President Uhuru Kenyatta on Tuesday moved to end the current challenges facing tea farmers by instituting reforms at the Kenya Tea Development Agency (KTDA).
President Kenyatta said that despite the gains made by the farmers'-owned KTDA, there were challenges that had disadvantaged farmers.
In that regard, President Kenyatta directed the Ministry of Trade and the Ministry of Agriculture to work with the Competition Authority of Kenyatta to ensure that KTDA subsidiaries operated without conflict of interest and that each will have different governance structures.
KTDA owns several subsidiaries where some of its directors serve in conflicting roles, a fact that the head of state admitted served to deny farmers their fair share of dividends.

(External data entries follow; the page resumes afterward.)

Definition ranked_central_connectors (token_in token_out : Address)
    (connectors : option (gset Address)) : list Address :=
  let candidates :=
    elements (default (auto_connector_tokens token_in token_out HeuristicSearchConfig_default)
                connectors) in
  let candidates := filter (λ token, token ≠ token_in ∧ token ≠ token_out) candidates in
  dedup (stable_sort (not_greater connector_cmp) candidates).

(** ** [HeuristicRunCache]: the memo tables *)

Record HeuristicRunCache := {
  token_degrees : gmap NodeIndex nat;
  connector_scores : gmap Address ConnectorScore;
}.
Definition HeuristicRunCache_default : HeuristicRunCache :=
  {| token_degrees := ∅; connector_scores := ∅ |}.

Definition token_degree_cached (node : NodeIndex) (rc : HeuristicRunCache) :
    nat * HeuristicRunCache :=
  match token_degrees rc !! node with
  | Some degree => (degree, rc)
  | None =>
      (token_degree node,
       {| token_degrees := <[node := token_degree node]> (token_degrees rc);
          connector_scores := connector_scores rc |})
  end.

(** Computing a score asks for the token's degree, through the memo. *)
Definition connector_liquidity_score_cached (token : Address) (rc : HeuristicRunCache) :
    ConnectorScore * HeuristicRunCache :=
  match connector_scores rc !! token with
  | Some score => (score, rc)
  | None =>
      let rc := match node_index g token with
                | Some node => (token_degree_cached node rc).2
                | None => rc
                end in
      (connector_liquidity_score token,
       {| token_degrees := token_degrees rc;
          connector_scores := <[token := connector_liquidity_score token]> (connector_scores rc) |})
  end.

(** ** Ranking the hops of one token pair *)

Definition fee_sort (pool : PoolKey) : Z :=
  match registry_pool registry pool with Some r => pool_fee_sort r | None => u64_max end.

Definition u16_saturating_add (x y : Z) : Z := Z.min (x + y) u16_max.
Definition u16_saturating_mul (x y : Z) : Z := Z.min (x * y) u16_max.

Definition hop_balance (active : bool) (pool : PoolKey) (token : Address) : BalanceState :=
  match liquidity_index with
  | Some index => if active then balance_state index pool token else BalanceUnknown
  | None => BalanceUnknown
  end.

Definition rank_hop (active protocol_ordering : bool) (hop : Hop) : LiquidityRankedHop :=
  let input_balance := hop_balance active (hop_pool hop) (hop_token_in hop) in
  let output_balance := hop_balance active (hop_pool hop) (hop_token_out hop) in
  let bonus := protocol_bonus (pool_protocol (hop_pool hop)) in
  let liquidity_bucket :=
    match fresh_of input_balance, fresh_of output_balance with
    | Some input, Some output => u256_log2 (Z.min input output)
    | _, _ => 0
    end%Z in
  {| lr_hop := hop; lr_input_balance := input_balance; lr_output_balance := output_balance;
     lr_liquidity_active := active;
     lr_rank_known := bool_decide (is_Some (fresh_of input_balance))
                      && bool_decide (is_Some (fresh_of output_balance));
     lr_rank_score := u16_saturating_add (u16_saturating_mul liquidity_bucket 100)
                        (if protocol_ordering then bonus else 0);
     lr_protocol_bonus := bonus;
     lr_fee_sort := fee_sort (hop_pool hop) |}.

(** Protocol, fee, key: the order of the hops whose balances say nothing. *)
Definition unranked_cmp (left right : LiquidityRankedHop) : comparison :=
  then_with (Z.compare (lr_protocol_bonus right) (lr_protocol_bonus left)) $
  then_with (Z.compare (lr_fee_sort left) (lr_fee_sort right))
    (String.compare (hop_sort_key (lr_hop left)) (hop_sort_key (lr_hop right))).

Definition liquidity_cmp (left right : LiquidityRankedHop) : comparison :=
  then_with (Z.compare (lr_rank_score right) (lr_rank_score left)) $
  then_with (option_cmp Z.compare (fresh_of (lr_output_balance right))
               (fresh_of (lr_output_balance left))) $
  then_with (option_cmp Z.compare (fresh_of (lr_input_balance right))
               (fresh_of (lr_input_balance left))) $
  then_with (Z.compare (lr_fee_sort left) (lr_fee_sort right))
    (String.compare (hop_sort_key (lr_hop left)) (hop_sort_key (lr_hop right))).

Definition ranked_hop_cmp (left right : LiquidityRankedHop) : comparison :=
  match lr_rank_known left, lr_rank_known right with
  | true, false => Lt
  | false, true => Gt
  | true, true => then_with (liquidity_cmp left right) (unranked_cmp left right)
  | false, false => unranked_cmp left right
  end.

Further, Kenyatta directed the Ministry of Agriculture to gazette the new tea regulations with two weeks which is expected to prevent non-tea growers from engaging in sale of tea.
The tea agency was also urged to explore a new payment structure where its farmers will get half of their earnings upon delivery of their produce before awaiting their annual bonus at the end of the year.
To dairy farmers who have recently complained of unfair competition from imported milk, the President announced a 16% VAT on all milk products outside of the EAC.
He further directed Sh500 million to be released to New KCC to purchase excess milk from farmers. Another Sh500 million to establish two milk processing plants in Nyahururu and Nyeri.